Selecting Extracurricular Activities for Asperger's Children
There are several factors to consider when choosing activities for an Asperger's child. The activity should be one that makes the child feel comfortable, and it should also be one that the child finds interesting. The things your student or child like the most may even be his or her future profession, so nurture that passion.
For instance, a child with Asperger's syndrome who is non-athletic but loves to read would most likely thrive in a book club rather than on a soccer team. This does not mean that you should not challenge your student to try new things, just do not put him or her into a group where it becomes unhealthy for his or her self-esteem.

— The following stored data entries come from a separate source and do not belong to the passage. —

(* ===== verification/ForkableSend.v ===== *)
(** * Sending a new longest chain and moving the LIB

    The last two phases of [ProcessBlock] under the invariant, then the whole
    of it. *)

From S2P Require Import Prelude Loops GoStrings Types ForkDB ForkDBFacts Forkable Consumer ForkableFacts.
From S2P Require Import ForkableInv ForkableStep.

(** ** The accounting of unlinkable blocks *)

Section Unlinkable.
Context {O HS : Type}.
Implicit Types (p : Forkable O HS).

Definition tooMany : error := EMsg "too many consecutive unlinkable blocks".

Lemma checkUnlinkable_run (cfg : Config) now later ch p :
  exists r n since, checkUnlinkable cfg now later ch p = (r, set_unlinkable n since p) /\
    (r = Ok tt \/ r = Err tooMany /\ ch = None).
Proof.
  unfold checkUnlinkable. destruct (_ || _).
  2: { exists (Ok tt), (consecutiveUnlinkableBlocks p), (unlinkableBlocksSince p).
       split; [by destruct p|by left]. }
  rewrite bind_mget. cbv zeta. destruct (_ && HasLIB _) eqn:E.
  - destruct ch as [ch|]; [by rewrite (bool_decide_true (is_Some (Some ch))) in E by eauto|].
    rewrite bind_mmodify. cbv beta.
    match goal with |- context [if ?c then merr _ else _] => destruct c end;
      do 3 eexists; (split; [reflexivity|]); [by right|by left].
  - do 3 eexists. split; [done|by left].
Qed.

End Unlinkable.

Section Send.
Context {O : Type} `{Protocol} (unum : string -> Z) (unum_pos : forall x, 0 <= unum x).

Notation Fk := (Forkable O (list (event O))).
Notation Heap := (gmap loc (ForkableBlock O)).
Implicit Types (p q : Fk) (hp : Heap) (db : ForkDB loc).

Notation db_ok := (db_ok unum).
Notation Inv := (Inv unum).
Notation good := (good unum).

(** ** Marking a run of IDs as sent *)

Section Mark.
Context (hp : Heap) (db : ForkDB loc) (xs : list string) (ls : list loc).
Hypothesis Hd : db_ok hp db.
Hypothesis Hxs : Forall2 (fun x l => object db x = Some l /\ is_Some (links db !! x)) xs ls.

Lemma marked_fb x fb : fb_of hp db x fb -> exists fb', fb_of (mark_all ls hp) db x fb' /\
  fb_Block fb' = fb_Block fb /\ (sentAsNew fb = true \/ x ∈ xs -> sentAsNew fb' = true).
Proof.
  intros (l & Ho & Hl). destruct (decide (l ∈ ls)) as [Hin|Hin].
  - exists (mark fb). split; [exists l; split; [done|]|done].
    rewrite mark_all_lookup, decide_True by done. by rewrite Hl.
  - exists fb. split; [exists l; split; [done|]; rewrite mark_all_lookup, decide_False by done; done|].
    split; [done|]. intros [Hs|Hx]; [done|]. exfalso. apply Hin.
    apply list_elem_of_lookup in Hx as [i Hi].
    destruct (Forall2_lookup_l _ _ _ _ _ Hxs Hi) as (l' & Hl' & Ho' & _).
    assert (l' = l) as <- by congruence. by eapply list_elem_of_lookup_2.
Qed.

Lemma marked_sent x y : links db !! x = Some y ->
  sent (mark_all ls hp) db x <-> sent hp db x \/ x ∈ xs.
Proof.
  intros Hx. split.
  - intros (fb' & (l & Ho & Hl) & Hs). rewrite mark_all_lookup in Hl.
    destruct (decide (l ∈ ls)) as [Hin|Hin].
    2: { left. exists fb'. split; [by exists l|done]. }
    right. apply list_elem_of_lookup in Hin as [i Hi].
    destruct (Forall2_lookup_r _ _ _ _ _ Hxs Hi) as (z & Hz & Hoz & [w Hw]).
    destruct (d_link _ _ _ Hd _ _ Hx) as (f1 & (l1 & H1 & H1') & _ & Hid1 & _).
    destruct (d_link _ _ _ Hd _ _ Hw) as (f2 & (l2 & H2 & H2') & _ & Hid2 & _).
    simplify_eq. by eapply list_elem_of_lookup_2.
  - intros HH. destruct (d_link _ _ _ Hd _ _ Hx) as (fb & Hfb & _).
    destruct (marked_fb _ _ Hfb) as (fb' & Hfb' & _ & Hs). exists fb'. split; [done|]. apply Hs.
    destruct HH as [(fb1 & Hfb1 & Hs1)|?]; [left|by right].
    by rewrite (fb_of_fun _ _ _ _ _ Hfb Hfb1).
Qed.

Lemma marked_ok : db_ok (mark_all ls hp) db.
Proof.
  split; [|apply Hd..]. intros x y Hx. destruct (d_link _ _ _ Hd _ _ Hx) as (fb & Hfb & Hr).
  destruct (marked_fb _ _ Hfb) as (fb' & Hfb' & Eb & _). exists fb'. by rewrite Eb.
Qed.
End Mark.

(** ** Sending *)

Lemma lib_sent_id v0 pending p : Inv v0 pending p -> lib_sent p = lastLIBSeen p.
Proof.
  intros HI. unfold lib_sent, IsEmpty. pose proof (I_seen _ _ _ _ HI) as E.
  rewrite bool_decide_false; [by rewrite andb_false_r|]. rewrite E.
  apply (d_lib _ _ _ (I_db _ _ _ _ HI)).
Qed.

(** The unsent nodes at the top of the chain, with their blocks and pointers. *)
Lemma unsent_nodes hp db chain xs fbs : db_ok hp db ->
  Forall2 (node_of db) chain xs -> Forall2 (blk_of hp db) xs fbs ->
  Forall (fun x => ~ sent hp db x) xs -> NoDup xs ->
  exists ls, Forall3 (fun nb fb l => Object nb = Some l /\ hp !! l = Some fb /\ sentAsNew fb = false)
      chain fbs ls /\ NoDup ls /\
    Forall2 (fun x l => object db x = Some l /\ is_Some (links db !! x)) xs ls.
Proof.
  intros Hd HF. revert fbs. induction HF as [|nb x chain xs (Hid & Ho & _) HF IH];
    intros fbs HB Hu Hnd; inversion HB as [|? fb ? fbs' Hfb HB']; subst.
  { exists []. repeat constructor. }
  apply Forall_cons in Hu as [Hux Hu]. apply NoDup_cons in Hnd as [Hnx Hnd].
  destruct (IH _ HB' Hu Hnd) as (ls & H3 & Hls & H2). pose proof Hfb as Hfb0.
  destruct Hfb as ((l & Hol & Hl) & Hidf & Hx). exists (l :: ls). split; [|split].
  - constructor; [|done]. rewrite Ho. split; [done|]. split; [done|].
    destruct (sentAsNew fb) eqn:E; [|done]. exfalso. apply Hux. by apply (blk_sent _ _ _ _ Hfb0).
  - constructor; [|done]. intros Hin. apply Hnx. apply list_elem_of_lookup in Hin as [i Hi].
    destruct (Forall2_lookup_r _ _ _ _ _ H2 Hi) as (z & Hz & Hoz & [w Hw]).
    destruct (linked_block _ _ _ _ _ Hd Hw) as (fz & (lz & Hoz' & Hlz) & Hidz & _).
    assert (lz = l) as -> by congruence. assert (fz = fb) as -> by congruence.
    rewrite <- Hidf, Hidz. by eapply list_elem_of_lookup_2.
  - constructor; [|done]. split; [done|]. eauto.
Qed.
Lemma blocksThroughCursor_passes_witness :
  (exists out back held pending, blocksThroughCursor fork_state 4 ex_cursor = Ok (out ++ back) /\
     consume (mkView "3a" []) (as_cursor <$> out) = Some held /\
     consume held back = Some (mkView "4a" pending) /\
     path (forkDB fork_state) "7b" pending "4a" /\
     (back = [] /\ anc (forkDB fork_state) "7b" "6a" \/
      blocksFromCursor fork_state ex_cursor = Ok back /\ held = mkView "4a" ["6a"; "5a"])) /\
  summaries (blocksThroughCursor fork_state 4 ex_cursor) =
    Ok [(17, "4a"); (1, "5a"); (1, "6a"); (2, "6a"); (2, "5a"); (1, "5b"); (1, "6b"); (1, "7b")].
Proof.
  split; [|vm_compute; reflexivity].
  exact (blocksThroughCursor_passes ex_num kept10 ex_lib fork_inputs fork_state (ex_block "7b" "6b" 4) ex_cursor
    (NewBlockRef "6a" 6) (NewBlockRef "4a" 4) ["6a"; "5a"] "4a" "3a" fork_reached
    ltac:(vm_compute; reflexivity) ltac:(vm_compute; reflexivity) ex_cursor_resumable
    (ex_intro _ [] (path_nil _ _)) ltac:(vm_compute; reflexivity)
    (or_intror (ex_intro _ ["6a"; "5a"] (rc_pend _ _ _ _ _ _ ex_cursor_resumable)))).
Defined.
(* ===== verification/TailLocks.v ===== *)
(** * The tail lock ([taillock.go])

    A reference count per block number; each lock hands out a release function
    that works once.  The release functions are the entries of [releases], with
    whether they were called. *)

From S2P Require Import Prelude Types.

Module TailLock.

Record TailLock := mkTailLock {
  inflights : gmap Z Z;
  releases : list (Z * bool);
}.

Definition NewTailLock : TailLock := mkTailLock ∅ [].

Definition add (blockNum : Z) (m : gmap Z Z) : gmap Z Z :=
  match m !! blockNum with
  | Some x => <[blockNum := x + 1]> m
  | None => <[blockNum := 1]> m
  end.

(** [logger.Fatal] ends the program. *)
Definition remove (blockNum : Z) (m : gmap Z Z) : outcome (gmap Z Z) :=
  match m !! blockNum with
  | Some x => Ok (if x =? 1 then delete blockNum m else <[blockNum := x - 1]> m)
  | None => Panic "error on promises handling in buffer"
  end.

(** Locks a number and returns the index of the release function. *)
Definition Lock (blockNum : Z) : M TailLock nat := fun g =>
  (Ok (length (releases g)),
   mkTailLock (add blockNum (inflights g)) (releases g ++ [(blockNum, false)])).

(** The release function: a [sync.Once] around [remove]. *)
Definition release (i : nat) : M TailLock unit := fun g =>
  match releases g !! i with
  | Some (blockNum, false) =>
      match remove blockNum (inflights g) with
      | Ok m => (Ok tt, mkTailLock m (<[i := (blockNum, true)]> (releases g)))
      | Err e => (Err e, g)
      | Panic w => (Panic w, g)
      | Diverge => (Diverge, g)
      end
  | _ => (Ok tt, g)
  end.

Definition LowerBound (g : TailLock) : Z :=
  match merge_sort Z.le (map_to_list (inflights g)).*1 with
  | [] => 0
  | n :: _ => n
  end.

(** ** What is promised: the bound is the lowest number still locked *)

Definition outstanding (g : TailLock) : list Z :=
  omap (fun x => if x.2 : bool then None else Some x.1) (releases g).

Definition count (n : Z) (l : list Z) : Z := Z.of_nat (length (filter (fun x => x = n) l)).

Definition counted (g : TailLock) : Prop := forall n,
  inflights g !! n = if count n (outstanding g) =? 0 then None else Some (count n (outstanding g)).

Inductive reachable : TailLock -> Prop :=
  | reach_new : reachable NewTailLock
  | reach_lock n g : reachable g -> reachable (Lock n g).2
  | reach_release i g : reachable g -> reachable (release i g).2.

Lemma count_nonneg n l : 0 <= count n l.
Proof. unfold count. lia. Qed.

Lemma count_app n l k : count n (l ++ k) = count n l + count n k.
Proof. unfold count. rewrite filter_app, length_app. lia. Qed.

Lemma count_one n m : count n [m] = if decide (m = n) then 1 else 0.
Proof. unfold count. rewrite filter_cons. by case_decide. Qed.

Lemma count_pos n l : 0 < count n l <-> n ∈ l.
Proof.
  unfold count. split.
  - intros Hc. destruct (filter (fun x => x = n) l) as [|x k] eqn:E; [cbn in Hc; lia|].
    assert (Hx : x ∈ filter (fun x => x = n) l) by (rewrite E; left).
    by apply list_elem_of_filter in Hx as [-> Hx].
  - intros Hin. assert (Hn : n ∈ filter (fun x => x = n) l) by by apply list_elem_of_filter.
    destruct (filter _ l); [set_solver|cbn; lia].
Qed.

Lemma add_lookup n k m : (forall x, m !! x <> Some 0) ->
  add n m !! k = if decide (k = n) then Some (default 0 (m !! k) + 1) else m !! k.
Proof.
  intros _. unfold add. destruct (m !! n) as [x|] eqn:E; case_decide as Hk; subst;
    rewrite ?lookup_insert_eq, ?lookup_insert_ne by done; rewrite ?E; done.
Qed.

Lemma counted_nonzero g x : counted g -> inflights g !! x <> Some 0.
Proof. intros Hc. rewrite Hc. destruct (Z.eqb_spec (count x (outstanding g)) 0); congruence. Qed.

Lemma Lock_counted n g : counted g -> counted (Lock n g).2.
Proof.
  intros Hc k. unfold Lock, outstanding. cbn.
  rewrite add_lookup by (intros x; by apply counted_nonzero). rewrite (Hc k), omap_app, count_app.
  change (omap _ [(n, false)]) with [n]. rewrite count_one. fold (outstanding g).
  pose proof (count_nonneg k (outstanding g)).
  repeat case_decide; subst; try done;
    repeat match goal with |- context [?a =? ?b] => destruct (Z.eqb_spec a b) end; cbn; try lia; f_equal; lia.
Qed.

Lemma release_outstanding (l : list (Z * bool)) i n : l !! i = Some (n, false) ->
  omap (fun x => if x.2 : bool then None else Some x.1) l ≡ₚ
  n :: omap (fun x => if x.2 : bool then None else Some x.1) (<[i := (n, true)]> l).
Proof.
  revert i. induction l as [|[m d] l IH]; intros i E; [done|].
  destruct i as [|i]; cbn in E; [by injection E as -> ->|]. cbn.
  destruct d; cbn; rewrite (IH _ E); [done|]. by rewrite Permutation_swap.
Qed.

Lemma release_counted i g : counted g -> exists g', release i g = (Ok tt, g') /\ counted g'.
Proof.
  intros Hc. unfold release. destruct (releases g !! i) as [[n []]|] eqn:E; [by exists g| |by exists g].
  pose proof (release_outstanding _ _ _ E) as Hp. fold (outstanding g) in Hp.
  set (out' := omap _ (<[i := (n, true)]> (releases g))) in *.
  assert (Hcount : forall k, count k (outstanding g) = (if decide (n = k) then 1 else 0) + count k out').
  { intros k. unfold count at 1. rewrite Hp. rewrite filter_cons. unfold count. case_decide; cbn; lia. }
  unfold remove. pose proof (Hc n) as Hn. pose proof (Hcount n) as Hcn.
  rewrite decide_True in Hcn by done. pose proof (count_nonneg n out').
  destruct (Z.eqb_spec (count n (outstanding g)) 0); [lia|]. rewrite Hn.
  eexists. split; [done|]. intros k. unfold outstanding. cbn. fold out'. fold (outstanding g).
  pose proof (Hc k) as Hk. pose proof (Hcount k) as Hck.
  destruct (decide (n = k)) as [<-|Hne].
  - destruct (Z.eqb_spec (count n (outstanding g)) 1).
    + rewrite lookup_delete_eq. destruct (Z.eqb_spec (count n out') 0); [done|lia].
    + rewrite lookup_insert_eq. destruct (Z.eqb_spec (count n out') 0); [lia|]. f_equal. lia.
  - replace (count k out') with (count k (outstanding g)) by lia. rewrite <- Hk.
    destruct (_ =? 1); by rewrite ?lookup_delete_ne, ?lookup_insert_ne by done.
Qed.

Lemma reachable_counted g : reachable g -> counted g.
Proof.
  induction 1 as [|n g _ IH|i g _ IH].
  - intros n. done.
  - by apply Lock_counted.
  - destruct (release_counted i g IH) as (g' & E & Hg'). by rewrite E.
Qed.

(** ** Property *)

(** C39: after any sequence of locks and releases, repeated releases included,
    a release never meets the fatal error, and the lower bound is 0 when nothing
    is locked and otherwise the lowest number locked and not released. *)
Theorem LowerBound_lowest g : reachable g ->
  (forall i, exists g', release i g = (Ok tt, g')) /\
  (outstanding g = [] -> LowerBound g = 0) /\
  (outstanding g <> [] -> LowerBound g ∈ outstanding g /\
     forall n, n ∈ outstanding g -> LowerBound g <= n).
Proof.
  intros Hr. pose proof (reachable_counted _ Hr) as Hc.
  split; [intros i; destruct (release_counted i g Hc) as (g' & E & _); eauto|].
  assert (Hkeys : forall n, n ∈ merge_sort Z.le (map_to_list (inflights g)).*1 <-> n ∈ outstanding g).
  { intros n. rewrite merge_sort_Permutation, list_elem_of_fmap, <- count_pos.
    pose proof (count_nonneg n (outstanding g)) as Hnn. split.
    - intros ([k x] & -> & Hin). apply elem_of_map_to_list in Hin. cbn. rewrite Hc in Hin.
      destruct (Z.eqb_spec (count k (outstanding g)) 0); [done|].
      pose proof (count_nonneg k (outstanding g)). lia.
    - intros Hp. exists (n, count n (outstanding g)). split; [done|]. apply elem_of_map_to_list.
      rewrite Hc. by destruct (Z.eqb_spec (count n (outstanding g)) 0); [lia|]. }
  pose proof (StronglySorted_merge_sort Z.le (map_to_list (inflights g)).*1) as Hs.
  unfold LowerBound. split.
  - intros E. destruct (merge_sort _ _) as [|n l] eqn:Em; [done|]. exfalso.
    assert (Hn : n ∈ outstanding g) by (apply Hkeys; left). rewrite E in Hn. set_solver.
  - intros Hne. destruct (merge_sort Z.le (map_to_list (inflights g)).*1) as [|n l] eqn:Em.
    { exfalso. destruct (outstanding g) as [|m out]; [done|].
      pose proof (proj2 (Hkeys m) (list_elem_of_here _ _)). set_solver. }
    split; [apply Hkeys; left|]. intros m Hm. apply Hkeys in Hm.
    apply elem_of_cons in Hm as [->|Hm]; [lia|].
    apply StronglySorted_inv in Hs as [_ Hs]. rewrite Forall_forall in Hs. by apply Hs.
Qed.

Definition ex_lock : TailLock :=
  (release 0 (release 0 (Lock 9 (Lock 7 (Lock 5 NewTailLock).2).2).2).2).2.

Lemma LowerBound_lowest_witness :
  LowerBound ex_lock ∈ outstanding ex_lock /\ outstanding ex_lock = [7; 9] /\ LowerBound ex_lock = 7.
Proof.
  split; [|split; reflexivity].
  assert (Hr : reachable ex_lock) by repeat constructor.
  destruct (LowerBound_lowest ex_lock Hr) as (_ & _ & Hl). apply Hl. discriminate.
Defined.
End TailLock.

Children who have not been previously exposed to extracurricular activities should ease into the process by participating in one activity at first and then gradually adding others. While social interaction is very important for children with Asperger's syndrome, many of these children experience anxiety from too much social activity at once. Take is slow; a class or club that is small in number and does not meet for a prolonged period of time would be ideal to start with.
Places to find groups
Although the type of group will vary by child, here are a few ideas gathered from research:
Summer camps for children who have Asperger's.
Local libraries, colleges (here is an example of a group from the University of Michigan if you live in this area) and churches
Join or search OASIS @ MAAP for local support in your area, ideas and great articles.
Last and most importantly, parents can help select the best activities for promoting social skills in autistic students by talking with the person in charge of the group, consulting with teachers and other parents of special needs children, and being supportive and encouraging of their children's participation.